Выбрать главу

«Оригинальный творческий принцип», как не раз говорил Мазеруэлл, был «тем, чего не хватало американскому модернизму». Открыв такой принцип, американские художники получили бы возможность создавать оригинальные модернистские работы, отличающиеся от произведений большинства мастеров того времени, стремившихся к модернизму через подражание европейским образцам. В этой формуле обнаруживается философская подготовка и восприимчивость Мазеруэлла. «Проблема Америки, – пояснял он позднее в беседе с Барбарали Даймонстейн, – состояла в том, чтобы найти творческий принцип, который не был бы стилем, манерой или заготовленной эстетикой». Эта проблема была упомянута им по меньшей мере дважды, с особым акцентом на творчестве Горки. В той же беседе Мазеруэлл заметил: «Исключительно талантливый Горки прошел через сезаннистский период, а в сороковых годах попал под влияние позднего Пикассо, в то время как гораздо менее талантливые европейцы обладали более индивидуальным „голосом“, будучи ближе к живым корням интернационального модернизма (в сущности, не что иное, как знакомство с сюрреалистами, а главное, личные контакты с Маттой позволили Горки чуть позже совершить прорыв)».

По мнению Мазеруэлла, Матта «переключил Горки с подражания Cahiers d’art – европейскому журналу, схожему с нынешним Artforum, – на полноценное самостоятельное развитие». Это позволило творчеству Горки стать для остальных художников примером удачного пути к обретению оригинального творческого принципа. «Овладев этим принципом, американские модернисты смогли избавиться от участи подражателей», – заключает Мазеруэлл в письме к Хеннингу. Врожденный талант Горки раскрылся, превратив его из эпигона модернистских приемов в самобытного мастера (как это ни прискорбно, «взамен» ушла к Матте его жена, американка Агнес Магрудер, и Горки покончил жизнь самоубийством). Психический автоматизм оказался, таким образом, эффективным магическим снадобьем, позволившим американцам обрести художественную самостоятельность, не покидая пределов модернизма. «И „американское“ в искусстве, – пишет Мазеруэлл, – вскоре проявилось в полную силу».
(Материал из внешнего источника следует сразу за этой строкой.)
(** * NostrRoom: listener registry, bounded cache, ingestion and publishing

    A shallow embedding of the [NostrRoom] class (the room / event pipeline
    of react-nostr-auth) and the properties of its event pipeline.

    Conventions of the embedding.
    - The room object is a record; every method is a computation in a small
      state-and-exception monad [M] over the room, the application's own
      state and a trace of the calls the room makes to the outside.
    - A JavaScript [Function] stored in the registry is a reference.  The
      functions the application registers are numbered ([UserFn u]); the
      closure that [once] allocates is [OnceFn], stamped with an allocation
      counter so that two calls of [once] give two distinct references.
    - What a registered function does when it is called is a [Prog]: a
      finite tree of calls to the room's synchronous public methods.  A
      listener may call [emit] itself, so dispatch is re-entrant and the
      interpreter is bounded by a nesting depth ([fuel]).
      A listener reads the whole room but writes only what the methods
      write: the registry and [connected].  The closures of [once] are
      private to the room, so a listener registers and removes its own
      functions only.
    - [this.events] is a plain object: a name is looked up along its
      prototype chain, so a name that the object inherits ("toString",
      "constructor", "__proto__", ...) does not give a Set, and the methods
      that use it as one throw a TypeError.
    - There is one thread of control.  An [async] method runs up to its
      first [await] when it is called and resumes in a job of its own, once
      the awaited promise has settled; other jobs may run in between.  The
      handler of inbound events is given in its two parts
      ([_eventHandler_called], [_eventHandler_resumed]), and the jobs of
      several handlers interleave as the transport and the cipher make
      them ([arrivals], [performs]); [_eventHandler] is the handler whose
      parts follow each other directly.  [pub] and [_subscribe] are given
      as run in one go: nothing else happens to the room while they wait.
      An [await] is a call to the host that either succeeds or fails.
    - The numbers that the room adds and prints ([now()], [expiration]) are
      IEEE 754 doubles; sizes, kinds and timestamps that it only compares
      or passes on are integers.
    - The collaborators that are not part of the class (transport client,
      cipher, signed-event view, JSON codec, util.js, the digest of
      buff-utils) are parameters.
    - [within] relies on a timer and is not part of the embedding. *)

From Stdlib Require Import ZArith Ascii DecimalString Floats.
From stdpp Require Import base strings list gmap.

(** ** Values *)

(** [Buff]: a byte buffer of the buff-utils library. *)
Definition Buff : Type := list Byte.byte.

(** [Buff.str(s)]: the bytes of the string. *)
Definition Buff_str (s : string) : Buff := String.list_byte_of_string s.

Definition hex_digit (n : N) : ascii :=
  match n with
  | 0%N => "0" | 1%N => "1" | 2%N => "2" | 3%N => "3"
  | 4%N => "4" | 5%N => "5" | 6%N => "6" | 7%N => "7"
  | 8%N => "8" | 9%N => "9" | 10%N => "a" | 11%N => "b"
  | 12%N => "c" | 13%N => "d" | 14%N => "e" | _ => "f"
  end%char.

(** [buff.hex]: two lower-case hexadecimal digits per byte. *)
Fixpoint hex (b : Buff) : string :=
  match b with
  | [] => ""
  | x :: rest =>
      let n := Byte.to_N x in
      String (hex_digit (n / 16)) (String (hex_digit (n mod 16)) (hex rest))
  end.

(** JSON documents; JavaScript strings, numbers and booleans are the
    corresponding leaves. *)
#[warnings="-register-all"]
Inductive Json : Type :=
| JNull
| JBool (b : bool)
| JNum (n : Z)
| JStr (s : string)
| JArr (items : list Json)
| JObj (fields : list (string * Json)).

(** The transport's signed event ([Event] of nostr-tools). *)
Module Event.
Record t : Type := mk {
  id         : string;
  pubkey     : string;
  created_at : Z;
  kind       : Z;
  tags       : list (list string);
  content    : string;
  sig        : string
}.
End Event.

(** Anything that is passed to a listener or thrown ([any]). *)
Inductive Value : Type :=
| VUndefined
| VJson (j : Json)
| VEvent (e : Event.t)
| VError (message : string)      (* new Error(message) *)
| VTypeError                     (* a TypeError raised by the engine *)
| VBuff (b : Buff)
| VRoom.                         (* the room instance itself, [this] *)

Definition VString (s : string) : Value := VJson (JStr s).
(** The table of surveys after an update of the rows with key [id]. *)
Lemma PUT_run_owner now survey body surveyData db :
  constraints db → survey ∈ tbl_surveys db →
  insertSurveySchema_partial_parse body = Returns surveyData →
  pg_survey_values surveyData = true →
  let values := spread_updatedAt surveyData now in
  let db' := with_surveys
    ((λ r, if Drizzle.eq surveys.id (surveys.id survey) r
           then set_survey values r else r) <$> tbl_surveys db) db in
  PUT_api_surveys_id now (surveys.createdBy survey) (surveys.id survey) body db
  = (Returns (json (Some (set_survey values survey))), db')
  ∧ constraints db'
  ∧ set_survey values survey ∈ tbl_surveys db'.
Proof.
  intros Hc Hin Hp Hpg values db'.
  assert (constraints db') as Hc'.
  { pose proof Hp as Hshape.
    apply insertSurveySchema_partial_parse_shape in Hshape
      as (title & description & status & anonymous & multipleResponses & ->).
    by apply updateSurvey_constraints. }
  split_and!; [|done|].
  - unfold PUT_api_surveys_id, try_catch, bind at 1.
    rewrite getSurvey_run by (done || apply Hc).
    rewrite bool_decide_eq_true_2 by done. cbn [negb].
    unfold bind at 1, lift. rewrite Hp.
    unfold bind at 1. rewrite updateSurvey_run. cbv zeta.
    rewrite (proj1 (stored_survey_text survey db Hc Hin)), Hpg. cbn [andb].
    fold values. fold db'. rewrite decide_True by done.
    rewrite filter_unique by (done || apply Hc). done.
  - unfold db'. cbn [tbl_surveys with_surveys].
    apply list_elem_of_fmap. exists survey. split; [|done].
    unfold Drizzle.eq. by rewrite bool_decide_eq_true_2.
Qed.
(** The store after the route has answered: as it was, or with the
    addressed rows updated from the columns the schema lets through. *)
Lemma PUT_run_cases now userId id body db :
  snd (PUT_api_surveys_id now userId id body db) = db
  ∨ ∃ title description status anonymous multipleResponses,
      snd (PUT_api_surveys_id now userId id body db)
      = with_surveys
          ((λ r, if Drizzle.eq surveys.id id r
                 then set_survey
                        (spread_updatedAt
                           (surveys.mk_insert None title description None status
                              anonymous multipleResponses None None None) now) r
                 else r) <$> tbl_surveys db) db.
Proof.
  unfold PUT_api_surveys_id, try_catch, bind, lift.
  destruct (getSurvey_cases id db) as [(survey & _ & _ & ->)|[_ ->]];
    [|by destruct (pg_text id); left].
  destruct (negb (bool_decide _)); [by left|].
  destruct (insertSurveySchema_partial_parse body) as [surveyData|e] eqn:Hp;
    [|by destruct e; left].
  apply insertSurveySchema_partial_parse_shape in Hp
    as (title & description & status & anonymous & multipleResponses & ->).
  rewrite updateSurvey_run. cbv zeta.
  destruct (_ && _); [|by left].
  destruct (decide _) as [Hc2|]; [|by left].
  right. by exists title, description, status, anonymous, multipleResponses.
Qed.
End put_route.

(** X3.  Whatever the caller and the body, [PUT /api/surveys/:id] changes
    no survey other than the one addressed, never changes a survey's [id],
    creator, share token or creation time, and leaves the questions,
    responses and answers alone: the questions sent along by the survey
    builder are not stored. *)
Theorem PUT_keeps_keys_and_questions
    (now : nat) (userId id : string) (body : SurveyFields) (db : Db) :
  let db' := snd (PUT_api_surveys_id now userId id body db) in
  Forall2 (λ s s',
      surveys.id s' = surveys.id s
      ∧ surveys.createdBy s' = surveys.createdBy s
      ∧ surveys.shareToken s' = surveys.shareToken s
      ∧ surveys.createdAt s' = surveys.createdAt s
      ∧ (s' = s ∨ surveys.id s = id))
    (tbl_surveys db) (tbl_surveys db')
  ∧ tbl_questions db' = tbl_questions db
  ∧ tbl_responses db' = tbl_responses db
  ∧ tbl_answers db' = tbl_answers db.
Proof.
  assert (Forall2 (λ s s' : Survey,
      surveys.id s' = surveys.id s
      ∧ surveys.createdBy s' = surveys.createdBy s
      ∧ surveys.shareToken s' = surveys.shareToken s
      ∧ surveys.createdAt s' = surveys.createdAt s
      ∧ (s' = s ∨ surveys.id s = id)) (tbl_surveys db) (tbl_surveys db)) as Hsame.
  { apply Forall_Forall2_diag, Forall_forall. intros s _. split_and!; [done..|by left]. }
  cbv zeta.
  destruct (PUT_run_cases now userId id body db)
    as [->|(title & description & status & anonymous & multipleResponses & ->)];
    [by split_and!|].
  cbn [tbl_surveys tbl_questions tbl_responses tbl_answers with_surveys].
  split_and!; try done.
  apply Forall2_fmap_r, Forall_Forall2_diag, Forall_forall. intros s _.
  unfold compose, Drizzle.eq. case_bool_decide; (split_and!; [done..|]); [by right|by left].
Qed.

(** * The dashboard's status toggle *)

Section toggle.
Implicit Types (db : Db) (survey : Survey).

Lemma public_lookup survey db :
  constraints db → survey ∈ tbl_surveys db →
  head (List.filter (Drizzle.eq surveys.shareToken (surveys.shareToken survey))
          (tbl_surveys db)) = Some survey.
Proof. intros Hc Hin. apply head_filter_unique; [apply Hc|done]. Qed.
End toggle.

(** X4.  The dashboard's toggle, followed through its [PUT]: called for a
    survey of the signed-in user with the status the survey has, it
    changes the status and [updatedAt] and nothing else.  An active survey becomes closed, and from then on the public
    page stops serving it and its link accepts no response; a survey in
    any other status (draft or closed) becomes active and is served. *)
Theorem toggle_switches_public_access (now : nat) (survey : Survey) (db : Db) :
  constraints db → survey ∈ tbl_surveys db →
  ∃ updated db',
    handleToggleStatus now (surveys.createdBy survey) (surveys.id survey)
      (surveys.status survey) db
    = (Returns (json (Some updated)), db')
    ∧ updated
      = surveys.mk (surveys.id survey) (surveys.title survey)
          (surveys.description survey) (surveys.createdBy survey)
          (toggled (surveys.status survey)) (surveys.anonymous survey)
          (surveys.multipleResponses survey) (surveys.shareToken survey)
          (surveys.createdAt survey) (Some now)
    ∧ updated ∈ tbl_surveys db'
    ∧ (surveys.status survey = "active" →
         surveys.status updated = "closed"
         ∧ GET_api_public_surveys (surveys.shareToken survey) db'
           = (Returns not_found_or_inactive, db')
         ∧ ∀ now' body,
             POST_api_public_surveys_responses now' (surveys.shareToken survey)
               body db'
             = (Returns not_found_or_inactive, db'))
    ∧ (surveys.status survey ≠ "active" →
         surveys.status updated = "active"
         ∧ ∃ questions,
             GET_api_public_surveys (surveys.shareToken survey) db'
             = (Returns (json (mkSurveyWithQuestions updated questions)), db')
             ∧ questions ≡ₚ questions_in (surveys.id survey) db).
Proof.
  intros Hc Hin. unfold handleToggleStatus.
  destruct (PUT_run_owner now survey (status_only (toggled (surveys.status survey)))
              (surveys.mk_insert None None None None
                 (Some (toggled (surveys.status survey))) None None None None None)
              db Hc Hin eq_refl) as (Hrun & Hc' & Hin');
    [by unfold toggled; case_decide|].
  cbv zeta in Hrun, Hc', Hin'.
  set (db' := with_surveys _ db) in Hrun, Hc', Hin'.
  set (updated := set_survey _ survey) in Hrun, Hin'.
  assert (head (List.filter
                  (Drizzle.eq surveys.shareToken (surveys.shareToken survey))
                  (tbl_surveys db')) = Some updated) as Hlook
    by exact (public_lookup updated db' Hc' Hin').
  assert (getSurveyByShareToken (surveys.shareToken survey) db'
          = (Returns (Some updated), db')) as Hget
    by exact (getSurveyByShareToken_run updated db' (unique_shareToken _ Hc') Hin').
  exists updated, db'. split; [exact Hrun|]. split; [reflexivity|].
  split; [exact Hin'|].
  split.
  - intros Hact.
    assert (surveys.status updated = "closed") as Hst.
    { unfold updated. simpl. unfold toggled. by rewrite decide_True. }
    split; [exact Hst|]. split.
    + unfold GET_api_public_surveys, try_catch, bind.
      rewrite Hget, Hst. reflexivity.
    + intros now' body. rewrite POST_responses_run, Hlook, Hst. reflexivity.
  - intros Hact.
    assert (surveys.status updated = "active") as Hst.
    { unfold updated. simpl. unfold toggled. by rewrite decide_False. }
    split; [exact Hst|].
    unfold GET_api_public_surveys, try_catch, bind.
    rewrite Hget, Hst.
    rewrite bool_decide_eq_true_2 by done. cbn [negb].
    rewrite getQuestionsBySurvey_run.
    eexists. split; [reflexivity|].
    apply orderBy_Permutation.
Qed.

Lemma toggle_switches_public_access_witness :
  ∃ updated db',
    handleToggleStatus 20 "u" "s1" "active" sample_db
    = (Returns (json (Some updated)), db')
    ∧ updated
      = surveys.mk "s1" "Lunch" None "u" "closed" true false "tok1" (Some 1) (Some 20)
    ∧ updated ∈ tbl_surveys db'
    ∧ (surveys.status survey_u1 = "active" →
         surveys.status updated = "closed"
         ∧ GET_api_public_surveys "tok1" db' = (Returns not_found_or_inactive, db')
         ∧ ∀ now' body,
             POST_api_public_surveys_responses now' "tok1" body db'
             = (Returns not_found_or_inactive, db'))
    ∧ (surveys.status survey_u1 ≠ "active" →
         surveys.status updated = "active"
         ∧ ∃ questions,
             GET_api_public_surveys "tok1" db'
             = (Returns (json (mkSurveyWithQuestions updated questions)), db')
             ∧ questions ≡ₚ questions_in "s1" sample_db).
Proof.
  apply (toggle_switches_public_access 20 survey_u1 sample_db);
    [exact sample_db_constraints|by_compute].
Defined.

(** X5.  A share token that belongs to no survey, or to a survey that is
    not active (a draft, or one closed from the dashboard), accepts no
    response: the route replies 404 whatever the body and writes
    nothing.  A token that no survey carries and that holds the
    character U+0000 is refused by the database: the reply is 500, and
    nothing is written either. *)
Theorem inactive_survey_takes_no_response
    (now : nat) (shareToken : string) (body : ResponseBody) (db : Db) :
  (∀ survey, survey ∈ tbl_surveys db →
     surveys.shareToken survey = shareToken → surveys.status survey ≠ "active") →
  POST_api_public_surveys_responses now shareToken body db
  = (Returns (if bool_decide (shareToken ∈ share_tokens db) || pg_text shareToken
              then not_found_or_inactive
              else status_json 500 "Failed to submit response"), db).
Proof.
  intros Hinactive. rewrite POST_responses_run.
  destruct (head _) as [survey|] eqn:Hhead.
  - apply head_filter_Some in Hhead as [Hin Htok].
    apply bool_decide_eq_true in Htok.
    rewrite bool_decide_eq_false_2 by by apply Hinactive.
    rewrite bool_decide_eq_true_2; [done|].
    rewrite <-Htok. by apply list_elem_of_fmap_2.
  - rewrite bool_decide_eq_false_2; [by destruct (pg_text shareToken)|].
    intros (survey & E & Hin)%list_elem_of_fmap.
    apply (head_filter_None _ _ Hhead) in Hin.
    by apply bool_decide_eq_false in Hin.
Qed.

Lemma inactive_survey_takes_no_response_witness :
  POST_api_public_surveys_responses 10 "tok2"
    (mkResponseBody JNull (Some [mkAnswerFields (JString "q1") (JString "A")]))
    sample_db
  = (Returns not_found_or_inactive, sample_db)
  ∧ POST_api_public_surveys_responses 10 "nope" (mkResponseBody JNull None) sample_db
    = (Returns not_found_or_inactive, sample_db)
  ∧ POST_api_public_surveys_responses 10 token_with_nul (mkResponseBody JNull None)
      sample_db
    = (Returns (status_json 500 "Failed to submit response"), sample_db).
Proof.
  split_and!.
  - apply (inactive_survey_takes_no_response 10 "tok2"
             (mkResponseBody JNull (Some [mkAnswerFields (JString "q1") (JString "A")]))
             sample_db).
    each_row.
  - apply (inactive_survey_takes_no_response 10 "nope" (mkResponseBody JNull None)
             sample_db).
    each_row.
  - apply (inactive_survey_takes_no_response 10 token_with_nul
             (mkResponseBody JNull None) sample_db).
    each_row.
Defined.
(** * Jobs service: deadlines, reminders and escalations

    A shallow embedding of the scheduling and decision core of the jobs
    service (job identities, queue producers, the three processors, the
    policy gate and the webhook intake), with the properties its
    specification states about them.

    Conventions of the embedding.
    - JavaScript numbers that the schemas constrain to integers (unix
      seconds, milliseconds, nonces, minute offsets) are [Z]; a template
      literal renders them in decimal, with a leading minus sign (as
      JavaScript does for integers below 10^21).
    - JavaScript strings are [string]: sequences of code units.
    - An optional field [x?: number] is an [option Z]; the test
      [typeof x === "number"] is the match on [Some].
    - A call through a port (API, notifier, queue, clock) is an entry of
      an interaction log; what the port answers is given by an oracle that
      sees the log so far, so an answer may depend on everything that
      happened before. A thrown error is the [Throw] outcome. *)

From Stdlib Require Import ZArith List String Ascii Bool Lia.
From Stdlib Require Import DecimalString DecimalZ.
From Stdlib Require Import Sorted OrderedTypeEx.
Import ListNotations.

Local Open Scope string_scope.
Local Open Scope Z_scope.

(* ------------------------------------------------------------------ *)
(** ** Strings *)

Module Str.

(** Number of occurrences of the code unit [c] in [s]. *)
Fixpoint count (c : ascii) (s : string) : nat :=
  match s with
  | EmptyString => 0%nat
  | String a r => if Ascii.eqb a c then S (count c r) else count c r
  end.

(** [String(n)] and [`${n}`] for an integer [n]. *)
Definition ofZ (n : Z) : string := NilEmpty.string_of_int (Z.to_int n).

(** ASCII lower-casing of one code unit, as [toLowerCase] acts on the
    header names that HTTP allows. *)
Definition lowerAscii (a : ascii) : ascii :=
  let n := nat_of_ascii a in
  if (Nat.leb 65 n && Nat.leb n 90)%bool then ascii_of_nat (n + 32) else a.

Fixpoint toLowerCase (s : string) : string :=
  match s with
  | EmptyString => EmptyString
  | String a r => String (lowerAscii a) (toLowerCase r)
  end.

(** JavaScript truthiness of a string: non-empty. *)
Definition truthy (s : string) : bool :=
  match s with EmptyString => false | String _ _ => true end.
(** The field that a name selects in the chain of [bytes.Equal] tests. *)
Definition fieldOfName (name : list byte) : option Field :=
  if GoBytes.Equal name (B "width") then Some FWidth
  else if GoBytes.Equal name (B "height") then Some FHeight
  else if GoBytes.Equal name (B "rotation") then Some FRotation
  else if GoBytes.Equal name (B "tiles") then Some FTiles
  else if GoBytes.Equal name (B "rows") then Some FRows
  else if GoBytes.Equal name (B "cols") then Some FCols
  else None.

(** The assignment that a line makes, if any. *)
Definition assigns (line : list byte) : option (Field * Z) :=
  match splitInt line with
  | None => None
  | Some (name, val) =>
      match fieldOfName name with
      | Some f => Some (f, val)
      | None => None
      end
  end.

(** A line without [=], a line whose value is not accepted by
    [ParseInt], or a line whose name is not one of the six. *)
Definition Skipped (line : list byte) : Prop :=
  GoBytes.IndexByte line GoBytes.eqsign = None \/
  exists pos,
    GoBytes.IndexByte line GoBytes.eqsign = Some pos /\
    (Strconv.ParseInt32 (GoBytes.TrimSpace (drop (S pos) line)) = None \/
     fieldOfName (take pos line) = None).

(** [l] ends with its only line feed: it is what one [ReadBytes('\n')]
    returns without error. *)
Definition isLine (l : list byte) : bool :=
  match GoBytes.IndexByte l GoBytes.nl with
  | Some i => (S i =? length l)%nat
  | None => false
  end.

(** No two lines give different values to the same field. *)
Definition NoConflict (ls : list (list byte)) : Prop :=
  forall l1 l2 f v1 v2,
    In l1 ls -> In l2 ls ->
    assigns l1 = Some (f, v1) -> assigns l2 = Some (f, v2) -> v1 = v2.

(** ** Further predicates and sample data *)

(** The name that selects a field. *)
Definition fieldName (f : Field) : string :=
  match f with
  | FWidth => "width"
  | FHeight => "height"
  | FRotation => "rotation"
  | FTiles => "tiles"
  | FRows => "rows"
  | FCols => "cols"
  end.

(** The world [w] with another order of the goroutines. *)
Definition withSchedule (sched : list nat) (w : World) : World :=
  mkWorld (argv w) (args w) (runInfo w) (runExtract w) (globTmp w)
          (ffmpeg w) (pngDecode w) sched (Rotate w) (osCreate w)
          (pngEncode w) (jpegEncode w).

(** Worlds in which the info tool, or the extraction, fails; the
    extraction has left one file. *)
Definition infoFailWorld : World :=
  mkWorld (mkArgv false false 0 90 1) ["a.heic"%string; "a.png"%string]
          (fun _ => RunFailed (B "no such file")) (fun _ _ => true)
          (fun _ => ["a.png.7.tmp0"%string]) (fun f => RunOK (B f))
          (fun _ => None) [] (fun img _ => img) (fun _ => true)
          (fun _ img => (rawBytes img, true))
          (fun _ img => (rawBytes img, true)).

Definition extractFailWorld : World :=
  mkWorld (mkArgv false false 0 90 1) ["a.heic"%string; "a.png"%string]
          (fun _ => RunOK (B "")) (fun _ _ => false)
          (fun _ => ["a.png.7.tmp0"%string]) (fun f => RunOK (B f))
          (fun _ => None) [] (fun img _ => img) (fun _ => true)
          (fun _ img => (rawBytes img, true))
          (fun _ img => (rawBytes img, true)).

(** A visible ASCII character: neither white space nor part of a
    multi-byte rune. *)
Definition visible (b : byte) : bool :=
  let n := Byte.to_N b in ((33 <=? n) && (n <=? 126))%N.

(** What the loop body adds to the canvas for one item, taken by itself:
    the tile, when the item's file decodes, whatever happened to the items
    before it. *)
Definition drawDecoded (decode : string -> Image + Error) (dst : RGBA)
    (f : QueueItem.t) : RGBA :=
  match decode (QueueItem.hevcFile f) with
  | inl img => Draw dst (tileRect f img) img (mkPoint 0 0)
  | inr _ => dst
  end.

(** Two characters that are the same, or the capital and the small form
    of one ASCII letter. *)
Definition isUpperAscii (c : ascii) : bool :=
  let n := N_of_ascii c in ((65 <=? n) && (n <=? 90))%N.

Definition sameLetter (a b : ascii) : bool :=
  Ascii.eqb a b
  || (isUpperAscii a && (N_of_ascii a + 32 =? N_of_ascii b)%N)
  || (isUpperAscii b && (N_of_ascii b + 32 =? N_of_ascii a)%N).

(** [s] is [t] up to the case of its ASCII letters. *)
Fixpoint caseVariant (s t : string) : bool :=
  match s, t with
  | EmptyString, EmptyString => true
  | String a s', String b t' => sameLetter a b && caseVariant s' t'
  | _, _ => false
  end.

(** A text that reports one tile with a grid of 7 rows and 2 columns,
    and an extraction that left two files of one pixel each. *)
Definition oneTileWorld : World :=
  sampleWorld "width=1
height=2
tiles=1
rows=7
cols=2
" [("t0"%string, Some (solid 1 1 red)); ("t1"%string, Some (solid 1 1 blue))]
    "out.png" 1 [0; 0; 0; 0; 0]%nat.

(** The decimal numeral of an integer, as a tool prints it: a minus sign
    for a negative one, then the digits without leading zero. *)
Definition digitByte (d : Z) : byte :=
  match d with
  | 0 => "0" | 1 => "1" | 2 => "2" | 3 => "3" | 4 => "4"
  | 5 => "5" | 6 => "6" | 7 => "7" | 8 => "8" | _ => "9"
  end%byte.

Fixpoint decimalDigits (fuel : nat) (n : Z) : list byte :=
  match fuel with
  | O => []
  | S k =>
      if n <? 10 then [digitByte n]
      else decimalDigits k (n / 10) ++ [digitByte (n mod 10)]
  end.

Definition decimal (n : Z) : list byte :=
  if n <? 0 then "-"%byte :: decimalDigits (S (Z.to_nat (Z.log2 (- n)))) (- n)
  else decimalDigits (S (Z.to_nat (Z.log2 n))) n.

(** Four tiles in a row; the decoder fails on the first and on the
    third. *)
Definition twoFailTiles : list (string * option Image) :=
  [("t0"%string, None); ("t1"%string, Some (solid 1 1 red));
   ("t2"%string, None); ("t3"%string, Some (solid 1 1 green))].
Definition twoFailQueue : list QueueItem.t :=
  [QueueItem.mk "t0" 0 0; QueueItem.mk "t1" 1 0; QueueItem.mk "t2" 2 0;
   QueueItem.mk "t3" 3 0].

(** * Properties *)

(** ** Pixels of an [RGBA] *)

Lemma PtIn_true x y r :
  PtIn x y r = true <->
  X (Min r) <= x < X (Max r) /\ Y (Min r) <= y < Y (Max r).
Proof.
  unfold PtIn. rewrite !andb_true_iff, !Z.leb_le, !Z.ltb_lt. lia.
Qed.

Lemma PtIn_false x y r :
  PtIn x y r = false <->
  ~ (X (Min r) <= x < X (Max r) /\ Y (Min r) <= y < Y (Max r)).
Proof.
  rewrite <- PtIn_true. destruct (PtIn x y r); split; intros; congruence.
Qed.

Lemma PtIn_Intersect x y r s :
  PtIn x y (Intersect r s) = PtIn x y r && PtIn x y s.
Proof.
  unfold Intersect.
  set (r' := mkRectangle _ _).
  assert (Hr' : PtIn x y r' = PtIn x y r && PtIn x y s).
  { apply eq_true_iff_eq. rewrite andb_true_iff, !PtIn_true. subst r'. simpl. lia. }
  destruct (Empty r') eqn:He; [|exact Hr'].
  rewrite <- Hr'.
  assert (PtIn x y r' = false) as ->.
  { apply PtIn_false. unfold Empty in He.
    apply orb_true_iff in He. rewrite !Z.leb_le in He. lia. }
  apply PtIn_false. simpl. lia.
Qed.

Lemma wf_NewRGBA r :
  0 <= Dx r -> 0 <= Dy r -> wfRGBA (NewRGBA r).
Proof.
  intros Hx Hy. unfold wfRGBA, NewRGBA. simpl.
  rewrite length_replicate. auto.
Qed.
Во время летних каникул 1946 года Горки с Агнес и детьми посетил загородный дом ее родителей в Вирджинии. Там его внимание привлекло великолепное зрелище множества цветов, росших в окрестных долинах: оно всколыхнуло в художнике воспоминания о его родине – Турции, откуда ему пришлось бежать из-за религиозных притеснений. До этого Горки слепо следовал парижской школе, в первую очередь Пикассо: «Если с кисти Пикассо слетает капля, она слетит и с моей кисти», – говорил он. Теперь же он стал рисовать и писать цветочные мотивы, впечатлившие его сходством с пейзажами родины. В каком-то смысле его «оригинальным творческим принципом» оказалась турецко-американская идентичность, как это отмечал и Мазеруэлл. Горки стал одним из первых видных представителей нью-йоркской школы.

В 1912 году братья Марселя Дюшана, члены художественной группировки, которая придерживалась принципов строго математического обоснования кубистской теории, настояли на том, чтобы картина Марселя «Обнаженная, спускающаяся по лестнице, № 2», не удовлетворявшая, по их мнению, этим принципам, не попала на очередную парижскую выставку их объединения. Но в следующем году она была представлена на Арсенальной выставке в Нью-Йорке и сделала Дюшана американской знаменитостью. Проблема заключалась в том, что Дюшан использовал кубистские приемы – смещение и наложение плоскостей – для того, чтобы передать движение человека, а это нарушало чистоту доктрины кубизма. Передача движения, и особенно скорости, являлась центральной парадигмой, коньком футуризма, – вот почему доктринеры-кубисты отреагировали на картину столь враждебно. Американских же критиков развеселили дюшановские пересекающиеся плоскости: один из них окрестил картину французского художника «взрывом на макаронной фабрике». В итоге именно «Обнаженная, спускающаяся по лестнице, № 2» вместе со скульптурным портретом Бранкузи «Мадемуазель Погани» (1913) познакомила Америку с модернизмом. Беззаботный смех американцев сильно отличался от смеха французов, служившего им главным оружием против художественного новаторства.